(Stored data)
○ ○ ○ ○ ○ ○ ○
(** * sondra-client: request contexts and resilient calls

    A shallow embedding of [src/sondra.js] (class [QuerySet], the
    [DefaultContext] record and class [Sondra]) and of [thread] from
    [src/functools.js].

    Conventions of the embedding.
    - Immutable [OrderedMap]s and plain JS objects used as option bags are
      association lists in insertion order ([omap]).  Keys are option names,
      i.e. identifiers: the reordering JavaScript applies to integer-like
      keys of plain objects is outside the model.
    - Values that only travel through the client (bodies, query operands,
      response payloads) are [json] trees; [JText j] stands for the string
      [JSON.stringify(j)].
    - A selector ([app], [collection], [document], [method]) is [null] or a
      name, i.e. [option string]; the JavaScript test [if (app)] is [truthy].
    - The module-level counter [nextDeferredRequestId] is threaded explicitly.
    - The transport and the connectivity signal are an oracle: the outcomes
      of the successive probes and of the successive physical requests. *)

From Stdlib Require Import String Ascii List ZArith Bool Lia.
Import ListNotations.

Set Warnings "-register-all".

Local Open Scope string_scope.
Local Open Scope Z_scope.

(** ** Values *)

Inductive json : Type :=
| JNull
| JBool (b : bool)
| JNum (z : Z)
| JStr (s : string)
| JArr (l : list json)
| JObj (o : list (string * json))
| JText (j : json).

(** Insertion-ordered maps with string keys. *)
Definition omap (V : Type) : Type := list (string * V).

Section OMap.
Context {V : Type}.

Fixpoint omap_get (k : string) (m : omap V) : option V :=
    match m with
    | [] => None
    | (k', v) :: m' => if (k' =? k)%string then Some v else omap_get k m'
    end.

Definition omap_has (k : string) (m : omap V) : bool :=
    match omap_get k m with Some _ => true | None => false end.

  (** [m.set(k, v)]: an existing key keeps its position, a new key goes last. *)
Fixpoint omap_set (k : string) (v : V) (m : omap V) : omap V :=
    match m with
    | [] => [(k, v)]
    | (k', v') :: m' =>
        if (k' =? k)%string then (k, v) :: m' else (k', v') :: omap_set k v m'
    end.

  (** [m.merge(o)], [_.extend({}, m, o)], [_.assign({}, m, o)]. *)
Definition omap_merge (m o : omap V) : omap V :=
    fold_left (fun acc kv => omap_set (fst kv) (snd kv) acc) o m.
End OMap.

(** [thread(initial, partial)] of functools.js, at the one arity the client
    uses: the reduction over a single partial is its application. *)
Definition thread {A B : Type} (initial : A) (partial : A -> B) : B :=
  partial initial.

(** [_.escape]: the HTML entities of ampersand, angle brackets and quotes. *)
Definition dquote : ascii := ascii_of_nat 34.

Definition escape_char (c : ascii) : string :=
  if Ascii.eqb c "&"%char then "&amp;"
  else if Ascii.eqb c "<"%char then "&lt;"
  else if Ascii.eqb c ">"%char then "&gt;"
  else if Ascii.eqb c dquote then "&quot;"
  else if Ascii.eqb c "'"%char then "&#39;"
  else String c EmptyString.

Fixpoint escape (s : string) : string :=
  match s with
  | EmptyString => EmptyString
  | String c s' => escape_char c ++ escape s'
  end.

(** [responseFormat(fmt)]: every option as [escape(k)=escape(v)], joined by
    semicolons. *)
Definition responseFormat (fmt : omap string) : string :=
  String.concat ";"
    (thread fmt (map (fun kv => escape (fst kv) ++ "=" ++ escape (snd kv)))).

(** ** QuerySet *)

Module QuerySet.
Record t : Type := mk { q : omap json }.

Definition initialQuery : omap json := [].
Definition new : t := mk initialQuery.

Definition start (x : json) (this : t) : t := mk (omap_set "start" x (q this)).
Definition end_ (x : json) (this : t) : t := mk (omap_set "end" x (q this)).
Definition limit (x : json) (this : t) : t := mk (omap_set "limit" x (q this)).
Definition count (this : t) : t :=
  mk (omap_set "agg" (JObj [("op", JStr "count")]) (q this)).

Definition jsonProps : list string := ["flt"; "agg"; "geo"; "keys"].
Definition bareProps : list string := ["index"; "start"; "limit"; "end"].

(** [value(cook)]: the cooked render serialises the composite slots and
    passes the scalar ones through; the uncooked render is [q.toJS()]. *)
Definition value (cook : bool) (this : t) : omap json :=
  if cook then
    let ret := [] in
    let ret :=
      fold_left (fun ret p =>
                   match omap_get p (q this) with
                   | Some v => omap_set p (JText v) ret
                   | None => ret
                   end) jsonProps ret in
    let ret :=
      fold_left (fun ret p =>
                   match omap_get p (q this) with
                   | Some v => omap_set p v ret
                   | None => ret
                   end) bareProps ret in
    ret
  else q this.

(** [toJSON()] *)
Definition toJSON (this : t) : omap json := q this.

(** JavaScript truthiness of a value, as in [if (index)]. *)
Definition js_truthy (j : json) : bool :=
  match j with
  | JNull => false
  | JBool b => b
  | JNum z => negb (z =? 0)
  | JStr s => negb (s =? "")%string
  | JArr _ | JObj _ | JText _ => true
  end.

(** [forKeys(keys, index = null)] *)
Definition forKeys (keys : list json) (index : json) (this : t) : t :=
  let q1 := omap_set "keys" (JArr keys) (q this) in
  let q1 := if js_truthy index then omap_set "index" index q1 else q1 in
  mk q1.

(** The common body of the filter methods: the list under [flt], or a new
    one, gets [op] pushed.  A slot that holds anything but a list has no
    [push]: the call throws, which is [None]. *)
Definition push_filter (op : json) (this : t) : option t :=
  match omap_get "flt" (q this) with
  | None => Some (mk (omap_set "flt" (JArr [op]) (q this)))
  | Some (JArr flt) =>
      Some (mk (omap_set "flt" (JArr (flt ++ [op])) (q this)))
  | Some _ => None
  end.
○ ○ ○ ○ ○ ○ ○
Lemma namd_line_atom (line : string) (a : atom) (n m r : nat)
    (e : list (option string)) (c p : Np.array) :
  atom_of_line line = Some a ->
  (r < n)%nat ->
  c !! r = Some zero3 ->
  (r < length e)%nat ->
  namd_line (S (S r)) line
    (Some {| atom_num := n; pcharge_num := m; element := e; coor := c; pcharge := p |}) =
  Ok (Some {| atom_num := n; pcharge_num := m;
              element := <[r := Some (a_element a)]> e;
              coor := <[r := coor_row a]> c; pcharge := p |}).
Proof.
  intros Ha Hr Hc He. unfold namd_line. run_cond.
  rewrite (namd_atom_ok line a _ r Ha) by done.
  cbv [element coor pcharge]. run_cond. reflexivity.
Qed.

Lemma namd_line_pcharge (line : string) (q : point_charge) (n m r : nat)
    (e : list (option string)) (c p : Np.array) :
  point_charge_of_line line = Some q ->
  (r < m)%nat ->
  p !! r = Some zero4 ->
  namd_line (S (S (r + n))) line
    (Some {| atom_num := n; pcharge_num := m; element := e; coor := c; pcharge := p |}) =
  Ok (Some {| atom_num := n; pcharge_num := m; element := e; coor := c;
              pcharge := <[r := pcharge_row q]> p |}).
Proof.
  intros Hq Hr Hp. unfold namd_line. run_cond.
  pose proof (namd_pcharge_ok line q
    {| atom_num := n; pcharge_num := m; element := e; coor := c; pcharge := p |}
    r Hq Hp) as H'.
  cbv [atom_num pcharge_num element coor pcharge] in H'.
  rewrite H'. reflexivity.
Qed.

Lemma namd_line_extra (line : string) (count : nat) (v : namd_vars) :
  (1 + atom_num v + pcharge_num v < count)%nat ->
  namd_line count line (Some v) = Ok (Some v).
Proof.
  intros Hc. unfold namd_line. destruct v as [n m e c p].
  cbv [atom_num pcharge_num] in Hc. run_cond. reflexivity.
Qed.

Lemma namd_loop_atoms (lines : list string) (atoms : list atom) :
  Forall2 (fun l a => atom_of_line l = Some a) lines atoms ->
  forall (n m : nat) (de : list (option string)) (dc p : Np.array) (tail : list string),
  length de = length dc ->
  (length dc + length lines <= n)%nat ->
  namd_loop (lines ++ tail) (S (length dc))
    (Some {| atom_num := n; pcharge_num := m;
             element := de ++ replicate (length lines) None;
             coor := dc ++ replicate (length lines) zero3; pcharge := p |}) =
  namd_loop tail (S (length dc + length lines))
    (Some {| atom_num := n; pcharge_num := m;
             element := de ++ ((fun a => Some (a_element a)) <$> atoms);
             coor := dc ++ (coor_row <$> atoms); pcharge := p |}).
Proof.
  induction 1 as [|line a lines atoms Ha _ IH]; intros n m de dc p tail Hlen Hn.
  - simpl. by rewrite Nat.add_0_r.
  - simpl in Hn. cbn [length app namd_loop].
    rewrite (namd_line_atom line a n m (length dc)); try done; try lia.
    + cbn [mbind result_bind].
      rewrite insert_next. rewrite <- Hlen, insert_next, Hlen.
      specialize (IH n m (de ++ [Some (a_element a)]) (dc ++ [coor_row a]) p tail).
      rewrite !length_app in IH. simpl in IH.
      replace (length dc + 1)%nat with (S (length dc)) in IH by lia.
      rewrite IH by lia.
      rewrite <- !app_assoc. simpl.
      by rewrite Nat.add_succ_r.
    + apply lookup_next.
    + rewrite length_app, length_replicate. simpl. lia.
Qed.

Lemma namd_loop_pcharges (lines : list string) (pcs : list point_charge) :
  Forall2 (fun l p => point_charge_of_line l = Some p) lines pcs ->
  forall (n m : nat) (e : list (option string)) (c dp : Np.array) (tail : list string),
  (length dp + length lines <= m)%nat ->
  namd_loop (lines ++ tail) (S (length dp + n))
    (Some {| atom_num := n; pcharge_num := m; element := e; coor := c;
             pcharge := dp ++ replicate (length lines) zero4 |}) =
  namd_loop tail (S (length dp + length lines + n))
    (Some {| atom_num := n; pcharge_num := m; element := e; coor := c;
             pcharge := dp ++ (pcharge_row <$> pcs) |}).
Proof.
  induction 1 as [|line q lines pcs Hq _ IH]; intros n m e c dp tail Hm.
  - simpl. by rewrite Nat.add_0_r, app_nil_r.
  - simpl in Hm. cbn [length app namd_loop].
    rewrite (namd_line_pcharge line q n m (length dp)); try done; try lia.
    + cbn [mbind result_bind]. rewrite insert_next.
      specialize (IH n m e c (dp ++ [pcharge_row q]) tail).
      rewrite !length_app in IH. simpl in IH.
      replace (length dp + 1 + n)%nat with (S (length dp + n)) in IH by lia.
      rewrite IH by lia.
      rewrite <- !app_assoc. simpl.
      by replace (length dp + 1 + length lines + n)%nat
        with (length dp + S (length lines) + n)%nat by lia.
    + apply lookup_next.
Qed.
○ ○ ○ ○ ○ ○ ○
**What you have to do**: Each line above that has the word "replace" must be copied.

**Exercise response**:
      replace (length dc + 1)%nat with (S (length dc)) in IH by lia.
      replace (length dp + 1 + n)%nat with (S (length dp + n)) in IH by lia.
      by replace (length dp + 1 + length lines + n)%nat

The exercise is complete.